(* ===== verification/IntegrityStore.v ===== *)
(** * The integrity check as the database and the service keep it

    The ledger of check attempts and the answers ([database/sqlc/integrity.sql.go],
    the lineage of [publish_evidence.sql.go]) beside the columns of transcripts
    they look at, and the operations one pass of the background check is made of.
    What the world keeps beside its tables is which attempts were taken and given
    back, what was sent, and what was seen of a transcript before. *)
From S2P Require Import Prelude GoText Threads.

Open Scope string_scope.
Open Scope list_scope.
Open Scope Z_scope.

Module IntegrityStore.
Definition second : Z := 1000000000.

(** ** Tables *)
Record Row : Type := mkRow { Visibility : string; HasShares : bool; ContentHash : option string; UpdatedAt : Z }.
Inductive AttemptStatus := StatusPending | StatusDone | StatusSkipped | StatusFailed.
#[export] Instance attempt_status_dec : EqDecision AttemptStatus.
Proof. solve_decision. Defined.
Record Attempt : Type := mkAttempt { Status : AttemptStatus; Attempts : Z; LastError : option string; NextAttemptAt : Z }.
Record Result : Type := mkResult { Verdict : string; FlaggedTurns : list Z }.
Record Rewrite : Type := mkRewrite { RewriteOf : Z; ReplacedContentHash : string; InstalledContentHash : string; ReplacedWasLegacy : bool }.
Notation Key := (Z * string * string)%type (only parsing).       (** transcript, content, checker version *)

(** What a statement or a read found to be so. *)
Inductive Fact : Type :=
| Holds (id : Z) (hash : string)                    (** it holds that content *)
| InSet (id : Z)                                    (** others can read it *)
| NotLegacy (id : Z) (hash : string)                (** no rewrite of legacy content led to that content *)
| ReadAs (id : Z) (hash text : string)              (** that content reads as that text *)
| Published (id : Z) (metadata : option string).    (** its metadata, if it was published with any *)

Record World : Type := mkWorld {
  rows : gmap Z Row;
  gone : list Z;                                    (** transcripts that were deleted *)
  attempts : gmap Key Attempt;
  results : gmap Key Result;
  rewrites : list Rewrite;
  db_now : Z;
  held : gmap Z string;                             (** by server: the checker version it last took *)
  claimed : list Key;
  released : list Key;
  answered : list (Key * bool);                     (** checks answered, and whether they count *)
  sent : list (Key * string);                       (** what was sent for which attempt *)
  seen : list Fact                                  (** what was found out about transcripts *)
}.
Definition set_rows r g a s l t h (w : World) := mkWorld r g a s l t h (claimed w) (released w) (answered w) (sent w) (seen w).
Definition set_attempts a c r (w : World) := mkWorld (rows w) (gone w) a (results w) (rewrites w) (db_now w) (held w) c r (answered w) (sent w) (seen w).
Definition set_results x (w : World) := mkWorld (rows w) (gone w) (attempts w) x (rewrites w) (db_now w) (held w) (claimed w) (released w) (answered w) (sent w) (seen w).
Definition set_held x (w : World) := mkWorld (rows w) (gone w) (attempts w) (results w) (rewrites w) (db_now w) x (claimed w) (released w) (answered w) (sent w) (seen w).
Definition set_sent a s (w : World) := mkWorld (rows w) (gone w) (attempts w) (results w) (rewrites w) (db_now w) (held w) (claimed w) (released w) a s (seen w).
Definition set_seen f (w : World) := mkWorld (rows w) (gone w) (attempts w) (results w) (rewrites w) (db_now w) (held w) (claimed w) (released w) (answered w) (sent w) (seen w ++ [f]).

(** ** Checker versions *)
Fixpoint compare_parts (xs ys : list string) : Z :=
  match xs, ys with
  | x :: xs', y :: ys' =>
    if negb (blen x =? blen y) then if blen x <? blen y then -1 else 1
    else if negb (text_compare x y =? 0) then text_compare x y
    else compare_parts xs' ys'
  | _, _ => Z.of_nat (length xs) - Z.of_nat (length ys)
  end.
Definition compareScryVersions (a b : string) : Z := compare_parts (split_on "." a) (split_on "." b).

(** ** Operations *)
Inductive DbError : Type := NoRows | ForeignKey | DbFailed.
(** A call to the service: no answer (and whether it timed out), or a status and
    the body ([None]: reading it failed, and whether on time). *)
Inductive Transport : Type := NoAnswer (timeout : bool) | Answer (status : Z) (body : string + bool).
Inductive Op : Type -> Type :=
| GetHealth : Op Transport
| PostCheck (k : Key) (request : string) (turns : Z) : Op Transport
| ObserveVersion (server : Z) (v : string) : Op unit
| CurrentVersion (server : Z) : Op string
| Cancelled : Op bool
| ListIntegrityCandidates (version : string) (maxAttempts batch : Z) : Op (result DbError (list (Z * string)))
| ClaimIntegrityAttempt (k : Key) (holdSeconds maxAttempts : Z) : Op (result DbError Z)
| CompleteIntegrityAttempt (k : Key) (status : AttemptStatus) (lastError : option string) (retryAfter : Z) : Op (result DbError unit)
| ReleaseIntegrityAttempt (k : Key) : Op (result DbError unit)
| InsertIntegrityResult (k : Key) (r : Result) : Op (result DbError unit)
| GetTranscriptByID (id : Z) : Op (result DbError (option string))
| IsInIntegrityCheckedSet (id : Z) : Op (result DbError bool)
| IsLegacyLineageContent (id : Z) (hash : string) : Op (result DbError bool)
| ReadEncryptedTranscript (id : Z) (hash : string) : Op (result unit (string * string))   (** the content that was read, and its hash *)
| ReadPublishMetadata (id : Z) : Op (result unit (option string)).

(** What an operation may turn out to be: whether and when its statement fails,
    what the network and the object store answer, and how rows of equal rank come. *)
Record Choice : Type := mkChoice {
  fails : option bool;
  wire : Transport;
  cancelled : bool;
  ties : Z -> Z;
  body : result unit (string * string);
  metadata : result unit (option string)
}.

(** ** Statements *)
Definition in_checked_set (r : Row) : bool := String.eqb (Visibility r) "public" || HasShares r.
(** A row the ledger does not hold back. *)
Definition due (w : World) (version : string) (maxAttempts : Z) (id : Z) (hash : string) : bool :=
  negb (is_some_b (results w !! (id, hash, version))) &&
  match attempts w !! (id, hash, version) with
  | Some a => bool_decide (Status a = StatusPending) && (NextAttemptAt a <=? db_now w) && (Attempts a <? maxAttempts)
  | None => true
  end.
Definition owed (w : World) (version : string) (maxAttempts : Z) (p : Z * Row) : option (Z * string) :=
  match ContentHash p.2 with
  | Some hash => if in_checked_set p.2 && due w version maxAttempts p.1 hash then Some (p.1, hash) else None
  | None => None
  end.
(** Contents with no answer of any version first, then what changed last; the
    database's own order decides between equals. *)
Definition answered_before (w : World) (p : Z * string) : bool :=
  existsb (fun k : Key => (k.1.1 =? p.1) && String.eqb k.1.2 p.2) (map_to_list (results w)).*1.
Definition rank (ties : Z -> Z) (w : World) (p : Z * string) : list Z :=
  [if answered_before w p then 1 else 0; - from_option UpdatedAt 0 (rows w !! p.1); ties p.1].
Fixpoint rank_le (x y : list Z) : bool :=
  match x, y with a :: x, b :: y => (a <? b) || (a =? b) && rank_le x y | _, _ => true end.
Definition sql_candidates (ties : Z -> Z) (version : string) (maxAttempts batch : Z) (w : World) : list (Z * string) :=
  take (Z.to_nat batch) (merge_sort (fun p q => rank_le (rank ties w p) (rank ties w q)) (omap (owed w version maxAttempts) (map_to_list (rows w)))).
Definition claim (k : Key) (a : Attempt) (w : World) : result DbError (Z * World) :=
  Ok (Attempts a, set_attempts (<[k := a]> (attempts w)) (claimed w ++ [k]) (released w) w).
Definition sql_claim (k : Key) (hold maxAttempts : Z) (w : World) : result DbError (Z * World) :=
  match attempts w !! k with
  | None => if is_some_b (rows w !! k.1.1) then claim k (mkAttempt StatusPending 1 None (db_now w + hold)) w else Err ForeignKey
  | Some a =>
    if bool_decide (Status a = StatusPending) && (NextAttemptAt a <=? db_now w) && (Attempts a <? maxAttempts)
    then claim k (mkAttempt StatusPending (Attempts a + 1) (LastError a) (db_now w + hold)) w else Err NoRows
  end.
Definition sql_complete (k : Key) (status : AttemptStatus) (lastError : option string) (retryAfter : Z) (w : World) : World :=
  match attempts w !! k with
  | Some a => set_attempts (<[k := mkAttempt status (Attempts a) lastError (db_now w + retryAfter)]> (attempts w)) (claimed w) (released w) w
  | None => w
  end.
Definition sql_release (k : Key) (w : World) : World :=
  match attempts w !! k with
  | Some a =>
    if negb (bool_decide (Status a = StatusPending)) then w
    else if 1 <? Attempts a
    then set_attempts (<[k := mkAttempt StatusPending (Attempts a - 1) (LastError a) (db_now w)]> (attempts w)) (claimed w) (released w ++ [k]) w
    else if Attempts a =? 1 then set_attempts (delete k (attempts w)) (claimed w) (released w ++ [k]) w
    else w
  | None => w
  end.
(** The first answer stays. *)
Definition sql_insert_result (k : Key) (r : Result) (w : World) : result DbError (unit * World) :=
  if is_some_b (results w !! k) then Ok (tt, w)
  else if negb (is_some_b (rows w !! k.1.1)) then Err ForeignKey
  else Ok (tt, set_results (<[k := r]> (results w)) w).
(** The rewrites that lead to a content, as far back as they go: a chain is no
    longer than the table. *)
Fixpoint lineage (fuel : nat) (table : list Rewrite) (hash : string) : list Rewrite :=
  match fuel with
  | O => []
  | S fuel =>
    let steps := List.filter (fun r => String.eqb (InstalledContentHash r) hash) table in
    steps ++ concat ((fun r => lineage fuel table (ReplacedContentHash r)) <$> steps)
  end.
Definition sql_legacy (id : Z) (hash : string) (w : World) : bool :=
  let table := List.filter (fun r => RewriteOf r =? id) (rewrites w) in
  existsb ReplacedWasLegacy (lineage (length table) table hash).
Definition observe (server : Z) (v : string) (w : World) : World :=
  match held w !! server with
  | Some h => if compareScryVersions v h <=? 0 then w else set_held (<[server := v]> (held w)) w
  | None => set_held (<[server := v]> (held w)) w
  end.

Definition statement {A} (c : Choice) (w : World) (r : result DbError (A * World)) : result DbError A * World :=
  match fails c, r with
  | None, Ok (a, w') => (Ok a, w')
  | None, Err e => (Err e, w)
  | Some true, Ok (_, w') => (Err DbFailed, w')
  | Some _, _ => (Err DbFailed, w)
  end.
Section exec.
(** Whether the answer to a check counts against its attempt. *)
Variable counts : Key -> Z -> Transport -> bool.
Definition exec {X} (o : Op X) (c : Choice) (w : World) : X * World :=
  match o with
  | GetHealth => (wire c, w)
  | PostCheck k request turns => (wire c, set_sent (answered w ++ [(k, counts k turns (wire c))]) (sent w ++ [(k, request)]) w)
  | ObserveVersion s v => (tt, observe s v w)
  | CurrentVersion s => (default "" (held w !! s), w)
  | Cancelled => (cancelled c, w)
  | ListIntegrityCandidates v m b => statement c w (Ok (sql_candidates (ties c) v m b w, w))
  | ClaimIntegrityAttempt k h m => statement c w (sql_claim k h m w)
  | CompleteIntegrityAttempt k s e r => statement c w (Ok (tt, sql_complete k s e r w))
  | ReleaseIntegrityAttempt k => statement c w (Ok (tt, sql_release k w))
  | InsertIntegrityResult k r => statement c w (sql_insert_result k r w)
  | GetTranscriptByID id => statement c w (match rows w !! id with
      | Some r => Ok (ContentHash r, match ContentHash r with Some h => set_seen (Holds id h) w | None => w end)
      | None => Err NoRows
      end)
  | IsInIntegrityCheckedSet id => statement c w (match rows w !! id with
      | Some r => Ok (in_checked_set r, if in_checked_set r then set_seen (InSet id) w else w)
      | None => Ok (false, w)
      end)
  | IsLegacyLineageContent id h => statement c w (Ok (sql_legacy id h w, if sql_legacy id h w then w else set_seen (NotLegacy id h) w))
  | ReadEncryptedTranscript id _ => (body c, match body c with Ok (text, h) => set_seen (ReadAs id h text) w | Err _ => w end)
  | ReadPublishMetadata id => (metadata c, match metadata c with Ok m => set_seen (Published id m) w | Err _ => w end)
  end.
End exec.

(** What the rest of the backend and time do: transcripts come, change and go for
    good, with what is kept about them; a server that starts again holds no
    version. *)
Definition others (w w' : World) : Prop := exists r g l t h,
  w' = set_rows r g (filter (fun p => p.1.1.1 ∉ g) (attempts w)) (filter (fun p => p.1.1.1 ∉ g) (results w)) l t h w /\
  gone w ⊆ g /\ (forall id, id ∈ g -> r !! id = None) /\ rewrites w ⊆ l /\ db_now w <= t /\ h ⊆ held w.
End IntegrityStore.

---------------

## TASK ITEM
Please give back, exactly as it stands above, the stretch from the line with "Definition observe (server" through the line with "GetTranscriptByID id =>", and no line outside it.

## SOLUTION
Definition observe (server : Z) (v : string) (w : World) : World :=
  match held w !! server with
  | Some h => if compareScryVersions v h <=? 0 then w else set_held (<[server := v]> (held w)) w
  | None => set_held (<[server := v]> (held w)) w
  end.

Definition statement {A} (c : Choice) (w : World) (r : result DbError (A * World)) : result DbError A * World :=
  match fails c, r with
  | None, Ok (a, w') => (Ok a, w')
  | None, Err e => (Err e, w)
  | Some true, Ok (_, w') => (Err DbFailed, w')
  | Some _, _ => (Err DbFailed, w)
  end.
Section exec.
(** Whether the answer to a check counts against its attempt. *)
Variable counts : Key -> Z -> Transport -> bool.
Definition exec {X} (o : Op X) (c : Choice) (w : World) : X * World :=
  match o with
  | GetHealth => (wire c, w)
  | PostCheck k request turns => (wire c, set_sent (answered w ++ [(k, counts k turns (wire c))]) (sent w ++ [(k, request)]) w)
  | ObserveVersion s v => (tt, observe s v w)
  | CurrentVersion s => (default "" (held w !! s), w)
  | Cancelled => (cancelled c, w)
  | ListIntegrityCandidates v m b => statement c w (Ok (sql_candidates (ties c) v m b w, w))
  | ClaimIntegrityAttempt k h m => statement c w (sql_claim k h m w)
  | CompleteIntegrityAttempt k s e r => statement c w (Ok (tt, sql_complete k s e r w))
  | ReleaseIntegrityAttempt k => statement c w (Ok (tt, sql_release k w))
  | InsertIntegrityResult k r => statement c w (sql_insert_result k r w)
  | GetTranscriptByID id => statement c w (match rows w !! id with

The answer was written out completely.